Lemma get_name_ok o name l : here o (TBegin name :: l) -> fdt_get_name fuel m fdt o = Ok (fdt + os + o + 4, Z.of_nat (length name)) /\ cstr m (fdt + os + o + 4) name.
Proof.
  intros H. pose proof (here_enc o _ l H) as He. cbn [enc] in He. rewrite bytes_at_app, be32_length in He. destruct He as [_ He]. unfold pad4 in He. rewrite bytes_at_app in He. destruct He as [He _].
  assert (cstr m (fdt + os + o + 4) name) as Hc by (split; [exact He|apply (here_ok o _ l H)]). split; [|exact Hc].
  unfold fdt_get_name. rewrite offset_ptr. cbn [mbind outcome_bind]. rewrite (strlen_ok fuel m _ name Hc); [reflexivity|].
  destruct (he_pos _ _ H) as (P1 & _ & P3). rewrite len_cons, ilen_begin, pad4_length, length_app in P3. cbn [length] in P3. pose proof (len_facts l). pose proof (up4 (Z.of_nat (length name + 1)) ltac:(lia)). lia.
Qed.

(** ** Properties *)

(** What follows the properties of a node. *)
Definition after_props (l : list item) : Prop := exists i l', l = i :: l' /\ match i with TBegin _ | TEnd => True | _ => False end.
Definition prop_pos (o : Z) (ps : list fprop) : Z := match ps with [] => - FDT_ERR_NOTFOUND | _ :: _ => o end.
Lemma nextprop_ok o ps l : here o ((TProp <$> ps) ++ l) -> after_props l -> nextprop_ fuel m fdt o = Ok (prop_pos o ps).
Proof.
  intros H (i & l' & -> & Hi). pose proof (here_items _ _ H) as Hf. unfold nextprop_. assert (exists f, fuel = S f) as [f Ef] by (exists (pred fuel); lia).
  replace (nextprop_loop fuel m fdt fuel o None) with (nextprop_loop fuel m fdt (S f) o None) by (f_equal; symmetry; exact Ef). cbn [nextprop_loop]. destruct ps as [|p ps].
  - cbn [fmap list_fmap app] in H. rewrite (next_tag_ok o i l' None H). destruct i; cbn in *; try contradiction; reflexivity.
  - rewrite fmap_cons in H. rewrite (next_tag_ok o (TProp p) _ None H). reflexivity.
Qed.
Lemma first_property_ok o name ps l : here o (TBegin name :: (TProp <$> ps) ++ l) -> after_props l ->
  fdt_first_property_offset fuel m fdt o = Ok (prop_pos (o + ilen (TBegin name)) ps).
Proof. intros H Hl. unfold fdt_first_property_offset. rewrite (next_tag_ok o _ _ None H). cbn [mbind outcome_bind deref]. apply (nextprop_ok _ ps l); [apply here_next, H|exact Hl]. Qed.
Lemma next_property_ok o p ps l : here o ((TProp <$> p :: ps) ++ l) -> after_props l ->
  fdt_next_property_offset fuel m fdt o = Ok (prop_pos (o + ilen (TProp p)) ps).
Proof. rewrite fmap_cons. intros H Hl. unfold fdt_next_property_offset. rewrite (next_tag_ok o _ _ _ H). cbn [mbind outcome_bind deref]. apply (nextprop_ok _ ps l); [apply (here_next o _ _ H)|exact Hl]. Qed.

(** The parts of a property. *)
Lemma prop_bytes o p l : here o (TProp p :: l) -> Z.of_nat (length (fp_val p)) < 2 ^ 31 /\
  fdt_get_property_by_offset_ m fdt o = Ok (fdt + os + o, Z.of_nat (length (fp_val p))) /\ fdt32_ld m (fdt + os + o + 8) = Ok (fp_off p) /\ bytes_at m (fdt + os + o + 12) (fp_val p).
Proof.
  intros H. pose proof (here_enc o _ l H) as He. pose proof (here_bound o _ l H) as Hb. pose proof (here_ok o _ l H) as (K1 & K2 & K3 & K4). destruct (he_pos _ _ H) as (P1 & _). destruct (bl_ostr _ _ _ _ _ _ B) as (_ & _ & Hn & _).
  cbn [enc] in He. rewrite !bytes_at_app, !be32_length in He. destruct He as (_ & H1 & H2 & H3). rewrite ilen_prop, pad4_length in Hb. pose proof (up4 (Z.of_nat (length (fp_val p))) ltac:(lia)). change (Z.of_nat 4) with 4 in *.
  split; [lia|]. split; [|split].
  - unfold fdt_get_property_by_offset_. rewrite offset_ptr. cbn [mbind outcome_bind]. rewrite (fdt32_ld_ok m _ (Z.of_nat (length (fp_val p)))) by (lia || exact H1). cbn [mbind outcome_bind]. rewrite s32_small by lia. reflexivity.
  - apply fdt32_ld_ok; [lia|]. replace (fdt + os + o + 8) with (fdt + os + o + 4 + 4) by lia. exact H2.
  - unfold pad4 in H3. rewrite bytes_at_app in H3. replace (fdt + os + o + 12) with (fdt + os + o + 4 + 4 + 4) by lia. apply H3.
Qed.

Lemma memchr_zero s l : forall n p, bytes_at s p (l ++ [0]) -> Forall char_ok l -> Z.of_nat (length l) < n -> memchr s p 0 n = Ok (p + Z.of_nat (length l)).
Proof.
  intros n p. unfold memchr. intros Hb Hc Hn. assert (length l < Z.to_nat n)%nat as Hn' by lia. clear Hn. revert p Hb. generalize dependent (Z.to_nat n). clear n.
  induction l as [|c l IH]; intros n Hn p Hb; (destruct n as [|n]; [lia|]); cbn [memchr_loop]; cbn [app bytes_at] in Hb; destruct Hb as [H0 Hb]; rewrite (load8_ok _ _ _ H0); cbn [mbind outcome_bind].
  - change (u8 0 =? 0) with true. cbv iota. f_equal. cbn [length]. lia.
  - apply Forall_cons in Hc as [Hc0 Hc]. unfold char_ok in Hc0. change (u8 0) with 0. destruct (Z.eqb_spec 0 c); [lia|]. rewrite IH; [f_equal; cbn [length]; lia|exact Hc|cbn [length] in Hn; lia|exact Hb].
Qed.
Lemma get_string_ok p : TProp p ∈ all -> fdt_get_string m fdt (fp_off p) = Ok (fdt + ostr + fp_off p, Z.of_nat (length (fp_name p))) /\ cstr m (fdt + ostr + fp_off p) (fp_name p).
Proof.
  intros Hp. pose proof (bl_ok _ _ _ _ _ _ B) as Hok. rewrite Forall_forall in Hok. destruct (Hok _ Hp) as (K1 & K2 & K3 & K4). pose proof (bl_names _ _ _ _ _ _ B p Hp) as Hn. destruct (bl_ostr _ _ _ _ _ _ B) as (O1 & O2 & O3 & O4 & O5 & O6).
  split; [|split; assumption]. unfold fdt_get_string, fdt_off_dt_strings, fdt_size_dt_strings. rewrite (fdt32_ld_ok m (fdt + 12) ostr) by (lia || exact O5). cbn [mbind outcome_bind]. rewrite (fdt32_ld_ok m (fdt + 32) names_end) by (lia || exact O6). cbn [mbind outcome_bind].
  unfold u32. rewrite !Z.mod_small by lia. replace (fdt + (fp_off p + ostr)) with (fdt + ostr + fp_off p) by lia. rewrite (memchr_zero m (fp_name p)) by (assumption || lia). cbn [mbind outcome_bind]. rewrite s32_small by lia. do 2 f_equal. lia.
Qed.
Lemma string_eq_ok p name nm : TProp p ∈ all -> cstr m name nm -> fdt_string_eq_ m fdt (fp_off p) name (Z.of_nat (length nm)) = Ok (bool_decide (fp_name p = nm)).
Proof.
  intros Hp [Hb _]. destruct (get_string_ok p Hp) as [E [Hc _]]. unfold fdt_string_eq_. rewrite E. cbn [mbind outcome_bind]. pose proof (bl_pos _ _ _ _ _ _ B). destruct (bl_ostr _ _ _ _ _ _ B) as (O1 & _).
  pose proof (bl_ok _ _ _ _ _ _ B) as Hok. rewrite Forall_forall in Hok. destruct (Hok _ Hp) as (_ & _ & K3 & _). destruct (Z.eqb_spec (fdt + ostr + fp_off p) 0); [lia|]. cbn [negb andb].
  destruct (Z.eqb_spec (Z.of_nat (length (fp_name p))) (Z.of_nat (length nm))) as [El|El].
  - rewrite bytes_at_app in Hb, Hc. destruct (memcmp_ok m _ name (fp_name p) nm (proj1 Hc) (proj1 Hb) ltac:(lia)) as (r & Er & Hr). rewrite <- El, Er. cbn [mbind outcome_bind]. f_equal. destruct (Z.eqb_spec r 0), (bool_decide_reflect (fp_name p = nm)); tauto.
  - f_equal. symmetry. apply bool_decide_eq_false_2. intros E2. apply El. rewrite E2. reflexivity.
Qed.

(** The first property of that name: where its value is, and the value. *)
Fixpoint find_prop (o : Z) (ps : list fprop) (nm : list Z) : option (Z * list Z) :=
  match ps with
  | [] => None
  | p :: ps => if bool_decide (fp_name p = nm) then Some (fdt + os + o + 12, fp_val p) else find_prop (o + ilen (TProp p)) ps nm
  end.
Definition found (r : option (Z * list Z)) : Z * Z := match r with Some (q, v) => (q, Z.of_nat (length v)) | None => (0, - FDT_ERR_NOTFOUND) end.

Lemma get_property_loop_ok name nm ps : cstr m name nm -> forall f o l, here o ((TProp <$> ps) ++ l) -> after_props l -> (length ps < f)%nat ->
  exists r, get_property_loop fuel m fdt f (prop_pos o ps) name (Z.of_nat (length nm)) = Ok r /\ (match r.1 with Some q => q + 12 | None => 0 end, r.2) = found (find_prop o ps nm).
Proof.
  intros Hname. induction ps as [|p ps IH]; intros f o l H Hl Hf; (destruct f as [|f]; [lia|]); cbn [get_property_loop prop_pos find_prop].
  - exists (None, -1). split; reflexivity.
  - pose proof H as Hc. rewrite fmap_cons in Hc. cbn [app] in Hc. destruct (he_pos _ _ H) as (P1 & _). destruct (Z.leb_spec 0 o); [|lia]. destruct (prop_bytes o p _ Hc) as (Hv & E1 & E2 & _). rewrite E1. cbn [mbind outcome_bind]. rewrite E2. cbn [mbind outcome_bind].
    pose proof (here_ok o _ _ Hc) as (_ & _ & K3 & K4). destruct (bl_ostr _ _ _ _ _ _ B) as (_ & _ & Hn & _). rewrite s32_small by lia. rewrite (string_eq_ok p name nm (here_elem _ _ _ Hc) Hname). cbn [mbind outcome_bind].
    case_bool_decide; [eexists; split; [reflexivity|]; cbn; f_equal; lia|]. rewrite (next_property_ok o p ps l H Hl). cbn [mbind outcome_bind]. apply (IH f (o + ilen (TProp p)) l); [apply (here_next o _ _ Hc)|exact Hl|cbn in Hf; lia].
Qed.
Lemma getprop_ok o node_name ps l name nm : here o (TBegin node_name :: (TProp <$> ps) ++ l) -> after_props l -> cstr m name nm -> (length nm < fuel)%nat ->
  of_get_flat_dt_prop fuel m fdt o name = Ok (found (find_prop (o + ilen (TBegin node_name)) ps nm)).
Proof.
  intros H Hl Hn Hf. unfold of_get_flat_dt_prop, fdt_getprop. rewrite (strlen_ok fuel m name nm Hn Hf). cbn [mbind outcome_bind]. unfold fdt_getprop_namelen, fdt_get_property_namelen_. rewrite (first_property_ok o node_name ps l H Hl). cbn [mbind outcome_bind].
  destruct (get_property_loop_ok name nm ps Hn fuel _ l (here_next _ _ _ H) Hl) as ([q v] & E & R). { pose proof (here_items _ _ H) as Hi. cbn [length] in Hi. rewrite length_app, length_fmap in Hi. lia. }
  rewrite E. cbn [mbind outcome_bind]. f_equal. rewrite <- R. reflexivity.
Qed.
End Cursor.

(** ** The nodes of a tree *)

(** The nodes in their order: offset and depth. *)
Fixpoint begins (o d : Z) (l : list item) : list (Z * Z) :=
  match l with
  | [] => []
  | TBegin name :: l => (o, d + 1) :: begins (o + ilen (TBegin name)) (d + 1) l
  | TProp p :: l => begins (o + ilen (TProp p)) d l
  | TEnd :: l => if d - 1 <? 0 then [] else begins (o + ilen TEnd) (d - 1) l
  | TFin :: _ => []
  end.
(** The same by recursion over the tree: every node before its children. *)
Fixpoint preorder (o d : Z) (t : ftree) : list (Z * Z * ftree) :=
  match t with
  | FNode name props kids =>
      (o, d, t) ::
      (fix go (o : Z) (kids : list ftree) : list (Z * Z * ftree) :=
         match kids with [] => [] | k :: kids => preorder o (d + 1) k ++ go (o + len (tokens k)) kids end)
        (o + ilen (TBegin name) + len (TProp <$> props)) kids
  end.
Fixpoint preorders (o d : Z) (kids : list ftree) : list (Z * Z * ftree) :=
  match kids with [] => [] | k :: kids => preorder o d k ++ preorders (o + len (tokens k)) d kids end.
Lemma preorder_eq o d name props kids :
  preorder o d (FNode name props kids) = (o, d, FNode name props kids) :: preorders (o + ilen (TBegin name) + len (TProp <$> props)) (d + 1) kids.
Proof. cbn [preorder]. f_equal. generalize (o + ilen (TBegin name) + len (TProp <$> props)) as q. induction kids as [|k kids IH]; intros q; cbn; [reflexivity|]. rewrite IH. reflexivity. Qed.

****************

#### Problem details
Only an exact copy of the listing above, from its first line up to and including the line with "unfold fdt_get_name. rewrite", counts as the answer.

#### Solution to the problem
Lemma get_name_ok o name l : here o (TBegin name :: l) -> fdt_get_name fuel m fdt o = Ok (fdt + os + o + 4, Z.of_nat (length name)) /\ cstr m (fdt + os + o + 4) name.
Proof.
  intros H. pose proof (here_enc o _ l H) as He. cbn [enc] in He. rewrite bytes_at_app, be32_length in He. destruct He as [_ He]. unfold pad4 in He. rewrite bytes_at_app in He. destruct He as [He _].
  assert (cstr m (fdt + os + o + 4) name) as Hc by (split; [exact He|apply (here_ok o _ l H)]). split; [|exact Hc].
  unfold fdt_get_name. rewrite offset_ptr. cbn [mbind outcome_bind]. rewrite (strlen_ok fuel m _ name Hc); [reflexivity|].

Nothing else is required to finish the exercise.